• **Aim of the exercise**: For the entries below, print exactly the lines between the line holding "k ∉ keys → frame" and the line holding "Proof. induction l;", inclusive, and nothing else.

########

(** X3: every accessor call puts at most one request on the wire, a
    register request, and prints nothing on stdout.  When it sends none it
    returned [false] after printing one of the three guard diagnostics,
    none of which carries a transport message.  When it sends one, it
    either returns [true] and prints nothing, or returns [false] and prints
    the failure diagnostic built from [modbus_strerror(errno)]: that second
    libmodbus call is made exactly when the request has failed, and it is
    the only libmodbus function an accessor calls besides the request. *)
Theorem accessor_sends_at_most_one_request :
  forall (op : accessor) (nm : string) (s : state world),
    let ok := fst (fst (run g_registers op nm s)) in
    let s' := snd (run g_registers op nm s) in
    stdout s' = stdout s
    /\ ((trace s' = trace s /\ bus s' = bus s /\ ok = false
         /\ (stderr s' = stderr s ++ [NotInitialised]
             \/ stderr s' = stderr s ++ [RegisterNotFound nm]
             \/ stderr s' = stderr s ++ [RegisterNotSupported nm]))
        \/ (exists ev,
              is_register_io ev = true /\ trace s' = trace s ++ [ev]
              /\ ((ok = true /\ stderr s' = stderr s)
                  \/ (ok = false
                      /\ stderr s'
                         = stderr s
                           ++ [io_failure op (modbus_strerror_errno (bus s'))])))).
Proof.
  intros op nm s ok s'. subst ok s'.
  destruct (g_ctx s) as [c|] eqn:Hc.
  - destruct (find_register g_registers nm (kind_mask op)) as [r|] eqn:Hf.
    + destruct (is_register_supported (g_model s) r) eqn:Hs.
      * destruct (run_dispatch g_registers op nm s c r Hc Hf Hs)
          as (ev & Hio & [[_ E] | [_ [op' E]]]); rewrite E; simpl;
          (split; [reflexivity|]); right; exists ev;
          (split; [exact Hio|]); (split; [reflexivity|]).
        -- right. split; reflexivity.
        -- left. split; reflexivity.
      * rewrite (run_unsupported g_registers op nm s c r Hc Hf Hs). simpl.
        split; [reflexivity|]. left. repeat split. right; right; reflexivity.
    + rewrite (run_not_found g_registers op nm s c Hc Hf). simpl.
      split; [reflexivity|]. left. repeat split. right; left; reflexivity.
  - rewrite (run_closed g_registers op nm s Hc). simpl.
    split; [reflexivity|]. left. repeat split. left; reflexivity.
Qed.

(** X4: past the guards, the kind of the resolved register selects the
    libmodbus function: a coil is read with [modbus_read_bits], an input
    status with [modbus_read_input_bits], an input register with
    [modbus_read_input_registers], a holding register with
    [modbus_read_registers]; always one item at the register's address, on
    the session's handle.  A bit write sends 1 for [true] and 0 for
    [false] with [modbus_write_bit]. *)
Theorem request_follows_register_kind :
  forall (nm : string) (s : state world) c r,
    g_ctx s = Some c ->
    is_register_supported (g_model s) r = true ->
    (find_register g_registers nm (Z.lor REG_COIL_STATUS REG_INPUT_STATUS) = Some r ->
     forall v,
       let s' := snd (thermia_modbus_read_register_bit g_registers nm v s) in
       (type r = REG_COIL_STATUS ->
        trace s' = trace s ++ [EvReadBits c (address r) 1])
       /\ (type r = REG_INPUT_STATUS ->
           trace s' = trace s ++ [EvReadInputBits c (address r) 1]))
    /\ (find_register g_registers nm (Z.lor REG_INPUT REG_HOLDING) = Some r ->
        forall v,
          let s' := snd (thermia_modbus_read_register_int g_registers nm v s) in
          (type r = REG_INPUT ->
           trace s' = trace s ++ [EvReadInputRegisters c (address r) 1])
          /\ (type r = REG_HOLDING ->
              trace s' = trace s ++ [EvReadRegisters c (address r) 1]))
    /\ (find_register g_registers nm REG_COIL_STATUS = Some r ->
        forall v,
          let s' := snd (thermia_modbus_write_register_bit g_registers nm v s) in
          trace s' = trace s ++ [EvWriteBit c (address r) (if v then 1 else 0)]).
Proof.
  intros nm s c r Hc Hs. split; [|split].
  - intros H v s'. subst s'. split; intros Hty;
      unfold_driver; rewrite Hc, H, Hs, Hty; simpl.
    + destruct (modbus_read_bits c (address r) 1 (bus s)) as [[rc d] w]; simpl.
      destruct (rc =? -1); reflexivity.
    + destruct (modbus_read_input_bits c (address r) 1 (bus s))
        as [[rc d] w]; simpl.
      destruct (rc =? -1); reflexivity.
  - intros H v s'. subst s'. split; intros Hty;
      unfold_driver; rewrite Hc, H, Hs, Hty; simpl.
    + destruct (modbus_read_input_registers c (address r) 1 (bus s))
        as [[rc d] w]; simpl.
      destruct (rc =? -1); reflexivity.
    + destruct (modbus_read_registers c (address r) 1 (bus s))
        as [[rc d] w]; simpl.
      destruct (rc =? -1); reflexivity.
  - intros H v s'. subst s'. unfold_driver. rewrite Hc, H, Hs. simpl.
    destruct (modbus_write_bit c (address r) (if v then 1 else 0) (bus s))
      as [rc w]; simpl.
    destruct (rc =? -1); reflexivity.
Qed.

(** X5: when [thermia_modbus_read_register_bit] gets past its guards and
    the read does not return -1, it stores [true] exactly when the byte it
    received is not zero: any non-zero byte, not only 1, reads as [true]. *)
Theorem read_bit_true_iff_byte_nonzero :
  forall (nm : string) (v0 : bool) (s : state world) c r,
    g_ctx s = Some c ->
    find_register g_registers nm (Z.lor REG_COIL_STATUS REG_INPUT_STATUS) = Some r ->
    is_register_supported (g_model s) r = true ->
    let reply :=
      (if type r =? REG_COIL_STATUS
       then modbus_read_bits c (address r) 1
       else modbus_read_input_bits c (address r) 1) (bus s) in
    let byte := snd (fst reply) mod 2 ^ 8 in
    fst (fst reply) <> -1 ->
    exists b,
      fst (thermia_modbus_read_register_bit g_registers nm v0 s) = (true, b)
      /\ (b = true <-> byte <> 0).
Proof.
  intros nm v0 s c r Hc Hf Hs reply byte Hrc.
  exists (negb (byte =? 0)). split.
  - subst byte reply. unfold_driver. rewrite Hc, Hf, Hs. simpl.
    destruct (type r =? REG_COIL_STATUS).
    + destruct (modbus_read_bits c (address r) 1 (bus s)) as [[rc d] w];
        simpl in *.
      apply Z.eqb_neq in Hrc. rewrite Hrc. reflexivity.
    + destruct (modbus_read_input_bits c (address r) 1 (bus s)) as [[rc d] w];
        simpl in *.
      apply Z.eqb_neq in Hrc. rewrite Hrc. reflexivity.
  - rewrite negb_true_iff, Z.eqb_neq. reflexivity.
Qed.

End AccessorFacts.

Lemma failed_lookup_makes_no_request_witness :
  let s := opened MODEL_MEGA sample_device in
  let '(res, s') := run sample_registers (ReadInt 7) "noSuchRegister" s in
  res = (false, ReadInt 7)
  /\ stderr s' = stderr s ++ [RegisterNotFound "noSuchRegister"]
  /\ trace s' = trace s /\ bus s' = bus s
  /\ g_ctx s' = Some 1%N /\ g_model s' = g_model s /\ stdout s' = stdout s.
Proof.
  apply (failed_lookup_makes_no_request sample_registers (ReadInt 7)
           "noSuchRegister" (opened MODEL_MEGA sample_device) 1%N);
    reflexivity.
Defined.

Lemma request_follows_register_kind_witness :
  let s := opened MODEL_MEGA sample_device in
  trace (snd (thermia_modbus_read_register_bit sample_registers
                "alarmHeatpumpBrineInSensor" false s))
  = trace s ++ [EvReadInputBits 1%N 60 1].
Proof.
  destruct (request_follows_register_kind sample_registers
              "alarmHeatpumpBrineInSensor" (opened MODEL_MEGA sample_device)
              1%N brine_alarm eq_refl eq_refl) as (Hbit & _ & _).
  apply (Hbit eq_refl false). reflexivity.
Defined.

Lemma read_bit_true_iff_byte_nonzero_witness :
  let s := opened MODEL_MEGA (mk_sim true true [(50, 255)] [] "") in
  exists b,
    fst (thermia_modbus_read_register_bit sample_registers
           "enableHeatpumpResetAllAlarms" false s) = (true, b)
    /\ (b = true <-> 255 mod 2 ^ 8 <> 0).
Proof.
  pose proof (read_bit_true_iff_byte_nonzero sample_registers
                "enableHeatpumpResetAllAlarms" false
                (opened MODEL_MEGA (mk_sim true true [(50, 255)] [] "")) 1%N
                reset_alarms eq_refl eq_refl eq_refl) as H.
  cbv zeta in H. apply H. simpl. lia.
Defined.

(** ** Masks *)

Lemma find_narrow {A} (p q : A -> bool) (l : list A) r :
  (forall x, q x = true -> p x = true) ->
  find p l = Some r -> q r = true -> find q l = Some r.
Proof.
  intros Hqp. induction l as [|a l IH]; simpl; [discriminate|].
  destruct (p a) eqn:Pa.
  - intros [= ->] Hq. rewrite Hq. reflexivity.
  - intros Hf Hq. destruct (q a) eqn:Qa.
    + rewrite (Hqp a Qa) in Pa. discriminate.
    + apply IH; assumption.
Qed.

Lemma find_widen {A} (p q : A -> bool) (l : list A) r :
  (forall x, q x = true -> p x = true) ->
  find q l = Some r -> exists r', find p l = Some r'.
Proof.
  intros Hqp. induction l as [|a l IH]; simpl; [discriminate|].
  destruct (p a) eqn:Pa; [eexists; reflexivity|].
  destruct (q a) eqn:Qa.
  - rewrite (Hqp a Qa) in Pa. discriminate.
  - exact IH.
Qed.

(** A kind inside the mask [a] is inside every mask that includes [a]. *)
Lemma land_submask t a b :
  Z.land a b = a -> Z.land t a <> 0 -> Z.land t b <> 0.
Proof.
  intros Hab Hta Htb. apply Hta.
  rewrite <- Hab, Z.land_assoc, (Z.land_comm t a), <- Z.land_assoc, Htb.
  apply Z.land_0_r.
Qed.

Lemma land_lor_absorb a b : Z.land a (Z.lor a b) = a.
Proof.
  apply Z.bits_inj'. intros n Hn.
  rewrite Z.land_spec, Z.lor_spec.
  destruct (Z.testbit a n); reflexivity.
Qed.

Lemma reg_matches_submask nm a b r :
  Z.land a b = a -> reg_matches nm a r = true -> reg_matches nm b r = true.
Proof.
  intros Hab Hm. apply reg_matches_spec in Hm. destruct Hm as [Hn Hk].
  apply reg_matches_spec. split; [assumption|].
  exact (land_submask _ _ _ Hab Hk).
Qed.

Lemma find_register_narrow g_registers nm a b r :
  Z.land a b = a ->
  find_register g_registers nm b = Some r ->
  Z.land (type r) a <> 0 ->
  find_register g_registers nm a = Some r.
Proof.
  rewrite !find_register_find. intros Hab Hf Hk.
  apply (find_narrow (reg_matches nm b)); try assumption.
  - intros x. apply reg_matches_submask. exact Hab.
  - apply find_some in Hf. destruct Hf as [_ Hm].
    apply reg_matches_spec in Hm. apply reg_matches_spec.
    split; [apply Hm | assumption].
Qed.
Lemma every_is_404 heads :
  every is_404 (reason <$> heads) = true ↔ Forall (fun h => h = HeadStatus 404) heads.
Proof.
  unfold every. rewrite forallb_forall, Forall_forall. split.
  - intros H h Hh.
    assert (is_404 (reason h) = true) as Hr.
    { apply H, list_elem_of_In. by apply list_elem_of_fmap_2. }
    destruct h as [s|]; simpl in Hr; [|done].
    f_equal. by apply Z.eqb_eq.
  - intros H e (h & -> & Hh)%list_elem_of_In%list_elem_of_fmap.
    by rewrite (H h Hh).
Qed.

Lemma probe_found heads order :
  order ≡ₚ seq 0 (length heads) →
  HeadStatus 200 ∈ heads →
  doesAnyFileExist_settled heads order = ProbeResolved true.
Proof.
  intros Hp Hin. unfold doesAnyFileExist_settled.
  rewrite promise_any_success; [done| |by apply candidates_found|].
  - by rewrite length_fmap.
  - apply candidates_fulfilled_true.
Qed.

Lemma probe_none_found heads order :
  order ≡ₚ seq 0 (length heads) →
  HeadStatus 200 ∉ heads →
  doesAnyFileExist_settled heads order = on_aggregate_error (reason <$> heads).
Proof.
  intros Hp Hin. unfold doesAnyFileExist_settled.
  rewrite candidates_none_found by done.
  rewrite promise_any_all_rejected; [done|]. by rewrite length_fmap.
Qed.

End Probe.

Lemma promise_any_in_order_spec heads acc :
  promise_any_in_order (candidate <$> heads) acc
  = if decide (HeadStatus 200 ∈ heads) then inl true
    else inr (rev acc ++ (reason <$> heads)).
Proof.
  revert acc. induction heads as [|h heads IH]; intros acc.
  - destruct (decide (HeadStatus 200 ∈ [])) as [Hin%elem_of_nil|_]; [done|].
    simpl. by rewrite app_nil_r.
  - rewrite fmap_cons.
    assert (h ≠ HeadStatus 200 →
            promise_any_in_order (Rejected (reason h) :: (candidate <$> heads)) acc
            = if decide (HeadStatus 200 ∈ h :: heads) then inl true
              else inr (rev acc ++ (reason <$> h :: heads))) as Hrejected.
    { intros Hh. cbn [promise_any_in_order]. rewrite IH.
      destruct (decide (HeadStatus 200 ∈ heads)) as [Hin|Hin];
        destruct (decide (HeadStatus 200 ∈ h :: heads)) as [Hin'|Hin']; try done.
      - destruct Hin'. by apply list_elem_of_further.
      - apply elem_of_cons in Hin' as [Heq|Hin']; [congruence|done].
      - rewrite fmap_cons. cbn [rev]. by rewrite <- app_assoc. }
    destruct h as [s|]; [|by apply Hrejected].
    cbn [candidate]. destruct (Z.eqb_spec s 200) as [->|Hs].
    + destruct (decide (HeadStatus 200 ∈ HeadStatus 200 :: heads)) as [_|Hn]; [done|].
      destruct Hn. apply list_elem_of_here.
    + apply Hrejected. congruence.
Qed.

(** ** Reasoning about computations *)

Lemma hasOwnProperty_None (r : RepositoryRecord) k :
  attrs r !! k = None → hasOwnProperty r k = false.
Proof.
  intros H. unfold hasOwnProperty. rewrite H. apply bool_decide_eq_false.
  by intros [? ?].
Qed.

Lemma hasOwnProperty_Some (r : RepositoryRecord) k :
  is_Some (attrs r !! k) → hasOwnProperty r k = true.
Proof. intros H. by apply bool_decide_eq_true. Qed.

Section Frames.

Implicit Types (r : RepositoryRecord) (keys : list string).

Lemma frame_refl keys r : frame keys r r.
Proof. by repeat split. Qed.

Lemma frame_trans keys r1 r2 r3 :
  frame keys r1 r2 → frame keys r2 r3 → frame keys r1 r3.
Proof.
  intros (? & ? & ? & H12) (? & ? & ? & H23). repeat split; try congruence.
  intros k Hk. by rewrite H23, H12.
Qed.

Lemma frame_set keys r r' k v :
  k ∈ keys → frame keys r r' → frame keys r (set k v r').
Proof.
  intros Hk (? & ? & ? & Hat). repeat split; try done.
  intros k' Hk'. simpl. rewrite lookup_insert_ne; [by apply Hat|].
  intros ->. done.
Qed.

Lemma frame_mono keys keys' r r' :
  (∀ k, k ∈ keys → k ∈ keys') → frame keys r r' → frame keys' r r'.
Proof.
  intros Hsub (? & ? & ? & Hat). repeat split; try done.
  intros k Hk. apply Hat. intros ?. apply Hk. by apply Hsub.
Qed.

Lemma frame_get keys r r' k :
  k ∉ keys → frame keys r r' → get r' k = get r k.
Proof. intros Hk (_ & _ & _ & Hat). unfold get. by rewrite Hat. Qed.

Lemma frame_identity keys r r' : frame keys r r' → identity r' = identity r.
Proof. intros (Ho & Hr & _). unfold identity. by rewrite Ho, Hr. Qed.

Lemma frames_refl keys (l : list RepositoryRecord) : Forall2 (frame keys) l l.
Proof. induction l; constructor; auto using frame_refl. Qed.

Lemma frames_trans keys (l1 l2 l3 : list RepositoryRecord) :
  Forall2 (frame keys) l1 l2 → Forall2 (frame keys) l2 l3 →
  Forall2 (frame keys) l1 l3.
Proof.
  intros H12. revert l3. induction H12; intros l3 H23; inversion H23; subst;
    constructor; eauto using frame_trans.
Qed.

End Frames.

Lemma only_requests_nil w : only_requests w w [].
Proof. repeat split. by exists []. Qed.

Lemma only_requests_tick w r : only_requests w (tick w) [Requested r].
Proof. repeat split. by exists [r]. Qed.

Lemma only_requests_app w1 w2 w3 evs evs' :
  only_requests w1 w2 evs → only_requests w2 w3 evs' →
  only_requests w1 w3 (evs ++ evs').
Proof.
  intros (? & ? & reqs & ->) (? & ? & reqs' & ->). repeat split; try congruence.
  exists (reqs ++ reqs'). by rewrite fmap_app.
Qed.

########

• **Answer space**:
  k ∉ keys → frame keys r r' → get r' k = get r k.
Proof. intros Hk (_ & _ & _ & Hat). unfold get. by rewrite Hat. Qed.

Lemma frame_identity keys r r' : frame keys r r' → identity r' = identity r.
Proof. intros (Ho & Hr & _). unfold identity. by rewrite Ho, Hr. Qed.

Lemma frames_refl keys (l : list RepositoryRecord) : Forall2 (frame keys) l l.
Proof. induction l; constructor; auto using frame_refl. Qed.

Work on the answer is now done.